◆ Exercise requirements ◆
Write out, from the entries below, exactly the lines that run between the lines holding "(* ===== verification/Prelude.v ===== *)" and "A planner builds", inclusive, and stop there.
(Input material Opens)
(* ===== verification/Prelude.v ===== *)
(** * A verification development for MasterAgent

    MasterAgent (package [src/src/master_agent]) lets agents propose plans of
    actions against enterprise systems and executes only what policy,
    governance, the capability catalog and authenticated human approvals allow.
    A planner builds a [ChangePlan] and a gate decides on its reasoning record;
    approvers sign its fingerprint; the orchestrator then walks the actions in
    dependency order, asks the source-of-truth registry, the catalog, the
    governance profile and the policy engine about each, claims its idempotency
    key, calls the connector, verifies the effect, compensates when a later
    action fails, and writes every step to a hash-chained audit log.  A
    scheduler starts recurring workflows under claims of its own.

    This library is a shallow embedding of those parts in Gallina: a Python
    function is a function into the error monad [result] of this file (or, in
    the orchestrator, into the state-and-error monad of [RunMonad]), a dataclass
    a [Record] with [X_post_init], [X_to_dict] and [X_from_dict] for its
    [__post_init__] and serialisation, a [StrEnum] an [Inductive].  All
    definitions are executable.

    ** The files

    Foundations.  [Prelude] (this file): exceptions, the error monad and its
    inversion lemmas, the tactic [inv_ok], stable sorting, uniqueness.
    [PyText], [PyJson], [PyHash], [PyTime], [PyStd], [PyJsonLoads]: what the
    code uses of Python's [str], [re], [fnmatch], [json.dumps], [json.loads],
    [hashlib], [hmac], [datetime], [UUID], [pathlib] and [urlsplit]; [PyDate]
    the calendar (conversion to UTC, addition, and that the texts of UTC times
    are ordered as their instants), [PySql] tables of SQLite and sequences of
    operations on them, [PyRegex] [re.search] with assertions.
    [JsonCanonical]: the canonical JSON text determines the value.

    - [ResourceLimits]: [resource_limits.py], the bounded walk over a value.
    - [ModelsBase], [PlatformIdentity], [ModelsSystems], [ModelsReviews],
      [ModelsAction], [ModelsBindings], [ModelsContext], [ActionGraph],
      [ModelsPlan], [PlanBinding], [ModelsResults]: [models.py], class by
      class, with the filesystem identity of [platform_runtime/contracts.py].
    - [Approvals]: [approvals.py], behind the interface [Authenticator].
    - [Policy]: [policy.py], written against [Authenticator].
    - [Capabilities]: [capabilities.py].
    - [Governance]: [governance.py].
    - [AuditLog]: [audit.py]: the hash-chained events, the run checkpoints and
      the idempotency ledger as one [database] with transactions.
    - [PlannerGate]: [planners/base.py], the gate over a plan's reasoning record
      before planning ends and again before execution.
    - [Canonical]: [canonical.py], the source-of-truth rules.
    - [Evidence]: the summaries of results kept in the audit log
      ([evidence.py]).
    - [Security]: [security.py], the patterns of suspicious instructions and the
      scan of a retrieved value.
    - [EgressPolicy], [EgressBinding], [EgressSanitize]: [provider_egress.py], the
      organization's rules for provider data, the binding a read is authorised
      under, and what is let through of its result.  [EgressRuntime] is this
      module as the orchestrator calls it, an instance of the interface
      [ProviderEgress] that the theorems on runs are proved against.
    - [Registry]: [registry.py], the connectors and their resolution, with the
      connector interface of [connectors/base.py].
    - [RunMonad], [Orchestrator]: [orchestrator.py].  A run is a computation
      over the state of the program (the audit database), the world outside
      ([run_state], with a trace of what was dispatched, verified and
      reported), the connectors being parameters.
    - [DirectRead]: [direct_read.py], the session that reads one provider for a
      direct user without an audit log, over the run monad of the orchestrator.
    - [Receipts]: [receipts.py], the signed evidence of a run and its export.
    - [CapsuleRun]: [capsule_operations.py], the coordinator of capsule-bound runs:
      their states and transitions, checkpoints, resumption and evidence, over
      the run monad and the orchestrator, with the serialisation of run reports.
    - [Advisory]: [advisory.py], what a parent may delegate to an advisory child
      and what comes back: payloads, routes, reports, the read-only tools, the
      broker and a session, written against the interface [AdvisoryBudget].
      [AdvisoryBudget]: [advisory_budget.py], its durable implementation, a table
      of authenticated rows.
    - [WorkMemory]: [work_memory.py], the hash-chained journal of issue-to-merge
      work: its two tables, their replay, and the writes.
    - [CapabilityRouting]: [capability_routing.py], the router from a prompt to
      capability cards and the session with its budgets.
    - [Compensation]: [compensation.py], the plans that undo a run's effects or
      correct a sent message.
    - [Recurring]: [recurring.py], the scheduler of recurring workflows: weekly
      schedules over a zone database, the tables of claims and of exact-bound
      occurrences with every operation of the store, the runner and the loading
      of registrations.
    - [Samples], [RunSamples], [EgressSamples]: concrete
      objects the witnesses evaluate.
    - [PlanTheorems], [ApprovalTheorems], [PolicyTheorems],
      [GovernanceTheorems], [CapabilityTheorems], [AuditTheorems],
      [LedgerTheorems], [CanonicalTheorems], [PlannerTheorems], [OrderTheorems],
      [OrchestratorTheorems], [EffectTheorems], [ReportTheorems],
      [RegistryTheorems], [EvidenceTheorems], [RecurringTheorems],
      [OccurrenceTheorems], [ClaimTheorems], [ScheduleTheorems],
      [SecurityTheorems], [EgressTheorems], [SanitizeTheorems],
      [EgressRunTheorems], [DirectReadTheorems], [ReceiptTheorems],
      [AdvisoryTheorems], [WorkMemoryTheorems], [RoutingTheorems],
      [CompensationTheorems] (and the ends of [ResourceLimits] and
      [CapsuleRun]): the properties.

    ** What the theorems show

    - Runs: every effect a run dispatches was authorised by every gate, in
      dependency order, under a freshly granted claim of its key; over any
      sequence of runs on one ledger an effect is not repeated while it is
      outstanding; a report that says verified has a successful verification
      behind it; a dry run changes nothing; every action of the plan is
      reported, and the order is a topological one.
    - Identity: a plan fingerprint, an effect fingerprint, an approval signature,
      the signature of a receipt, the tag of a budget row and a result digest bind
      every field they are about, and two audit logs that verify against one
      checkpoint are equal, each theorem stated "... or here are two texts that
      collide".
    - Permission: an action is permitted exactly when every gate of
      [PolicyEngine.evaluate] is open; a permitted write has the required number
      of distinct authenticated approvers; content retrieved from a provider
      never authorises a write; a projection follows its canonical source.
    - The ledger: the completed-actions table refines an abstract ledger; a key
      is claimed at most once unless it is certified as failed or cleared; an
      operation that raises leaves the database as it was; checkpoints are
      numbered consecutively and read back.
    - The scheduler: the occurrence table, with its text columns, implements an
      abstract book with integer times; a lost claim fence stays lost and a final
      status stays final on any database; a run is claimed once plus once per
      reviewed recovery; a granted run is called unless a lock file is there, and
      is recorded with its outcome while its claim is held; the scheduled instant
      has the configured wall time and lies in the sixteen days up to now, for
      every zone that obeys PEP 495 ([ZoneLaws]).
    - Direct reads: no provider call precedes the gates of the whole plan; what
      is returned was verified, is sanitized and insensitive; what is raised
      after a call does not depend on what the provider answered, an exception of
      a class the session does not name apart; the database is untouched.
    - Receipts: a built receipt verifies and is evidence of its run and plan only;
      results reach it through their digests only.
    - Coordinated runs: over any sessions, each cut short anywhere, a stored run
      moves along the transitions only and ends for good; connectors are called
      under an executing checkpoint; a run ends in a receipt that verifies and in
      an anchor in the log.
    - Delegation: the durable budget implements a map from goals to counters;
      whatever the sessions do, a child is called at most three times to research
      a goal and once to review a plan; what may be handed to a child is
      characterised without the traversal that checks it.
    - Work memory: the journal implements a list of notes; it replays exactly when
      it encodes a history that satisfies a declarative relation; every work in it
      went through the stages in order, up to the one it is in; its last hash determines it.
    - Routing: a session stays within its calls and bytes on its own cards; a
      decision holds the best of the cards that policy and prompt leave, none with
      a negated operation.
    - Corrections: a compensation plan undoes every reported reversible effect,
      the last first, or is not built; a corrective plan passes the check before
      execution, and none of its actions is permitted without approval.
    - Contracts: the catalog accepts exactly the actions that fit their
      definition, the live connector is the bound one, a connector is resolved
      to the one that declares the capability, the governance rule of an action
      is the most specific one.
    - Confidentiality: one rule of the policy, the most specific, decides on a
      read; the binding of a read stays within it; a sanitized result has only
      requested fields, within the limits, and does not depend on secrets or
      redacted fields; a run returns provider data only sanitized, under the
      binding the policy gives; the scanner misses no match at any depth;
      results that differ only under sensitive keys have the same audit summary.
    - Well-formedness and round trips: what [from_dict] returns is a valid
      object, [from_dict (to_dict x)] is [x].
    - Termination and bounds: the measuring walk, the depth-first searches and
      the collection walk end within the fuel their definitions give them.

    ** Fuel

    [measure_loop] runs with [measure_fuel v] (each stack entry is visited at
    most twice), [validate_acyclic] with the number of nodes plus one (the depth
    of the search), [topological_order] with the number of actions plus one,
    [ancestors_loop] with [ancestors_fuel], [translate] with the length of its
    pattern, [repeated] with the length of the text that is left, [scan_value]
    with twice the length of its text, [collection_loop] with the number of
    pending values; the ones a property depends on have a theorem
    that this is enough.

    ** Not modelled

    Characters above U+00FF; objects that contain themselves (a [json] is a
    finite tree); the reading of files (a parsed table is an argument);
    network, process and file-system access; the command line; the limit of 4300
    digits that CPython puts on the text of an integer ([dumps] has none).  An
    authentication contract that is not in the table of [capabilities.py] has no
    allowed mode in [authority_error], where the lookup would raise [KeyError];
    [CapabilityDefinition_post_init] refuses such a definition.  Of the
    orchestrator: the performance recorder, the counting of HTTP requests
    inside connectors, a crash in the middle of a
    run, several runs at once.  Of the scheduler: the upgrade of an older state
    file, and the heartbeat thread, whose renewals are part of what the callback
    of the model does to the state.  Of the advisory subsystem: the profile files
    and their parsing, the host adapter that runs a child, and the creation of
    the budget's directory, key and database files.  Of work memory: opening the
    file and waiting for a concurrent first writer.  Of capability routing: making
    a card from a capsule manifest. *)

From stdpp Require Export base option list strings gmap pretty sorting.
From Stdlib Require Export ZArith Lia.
(Input material Closes)
(Input material Opens)
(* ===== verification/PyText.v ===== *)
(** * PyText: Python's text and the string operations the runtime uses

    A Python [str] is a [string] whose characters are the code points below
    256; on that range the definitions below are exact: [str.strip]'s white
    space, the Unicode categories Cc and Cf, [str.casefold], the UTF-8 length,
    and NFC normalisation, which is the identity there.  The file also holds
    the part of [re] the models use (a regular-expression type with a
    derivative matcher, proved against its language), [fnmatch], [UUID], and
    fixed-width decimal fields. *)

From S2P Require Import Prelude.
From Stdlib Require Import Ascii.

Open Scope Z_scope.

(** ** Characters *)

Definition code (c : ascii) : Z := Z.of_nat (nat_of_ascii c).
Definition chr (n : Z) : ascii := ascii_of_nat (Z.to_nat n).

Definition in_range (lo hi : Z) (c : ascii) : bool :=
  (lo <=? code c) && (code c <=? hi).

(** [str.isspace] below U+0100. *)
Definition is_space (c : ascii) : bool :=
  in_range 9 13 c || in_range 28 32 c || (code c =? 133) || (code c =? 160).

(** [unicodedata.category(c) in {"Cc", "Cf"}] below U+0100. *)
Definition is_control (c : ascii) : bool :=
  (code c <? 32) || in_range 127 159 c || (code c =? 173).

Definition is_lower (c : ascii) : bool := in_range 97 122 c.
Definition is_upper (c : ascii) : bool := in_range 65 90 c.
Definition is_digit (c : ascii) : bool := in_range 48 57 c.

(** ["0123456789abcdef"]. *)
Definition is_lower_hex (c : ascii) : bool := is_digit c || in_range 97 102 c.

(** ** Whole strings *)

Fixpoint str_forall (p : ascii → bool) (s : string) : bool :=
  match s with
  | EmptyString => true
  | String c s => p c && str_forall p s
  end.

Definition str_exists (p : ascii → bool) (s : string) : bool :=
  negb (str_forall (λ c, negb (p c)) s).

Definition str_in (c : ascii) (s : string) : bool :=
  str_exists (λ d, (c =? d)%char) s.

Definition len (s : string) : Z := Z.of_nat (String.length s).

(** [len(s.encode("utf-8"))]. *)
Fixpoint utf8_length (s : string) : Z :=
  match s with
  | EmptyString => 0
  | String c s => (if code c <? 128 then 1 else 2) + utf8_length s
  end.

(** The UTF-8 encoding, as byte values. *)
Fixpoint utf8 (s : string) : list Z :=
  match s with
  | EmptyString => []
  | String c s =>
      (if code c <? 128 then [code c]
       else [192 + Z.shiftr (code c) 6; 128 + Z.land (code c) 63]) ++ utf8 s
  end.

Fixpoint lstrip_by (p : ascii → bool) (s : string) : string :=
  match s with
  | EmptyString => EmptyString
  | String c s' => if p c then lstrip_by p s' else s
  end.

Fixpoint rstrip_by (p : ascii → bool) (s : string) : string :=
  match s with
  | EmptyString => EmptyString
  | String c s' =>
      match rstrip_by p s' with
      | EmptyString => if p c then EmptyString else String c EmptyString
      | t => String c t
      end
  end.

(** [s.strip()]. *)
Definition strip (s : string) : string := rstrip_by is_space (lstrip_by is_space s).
(Input material Closes)
◆ Response to the exercise ◆
(* ===== verification/Prelude.v ===== *)
(** * A verification development for MasterAgent

    MasterAgent (package [src/src/master_agent]) lets agents propose plans of
    actions against enterprise systems and executes only what policy,
    governance, the capability catalog and authenticated human approvals allow.
    A planner builds a [ChangePlan] and a gate decides on its reasoning record;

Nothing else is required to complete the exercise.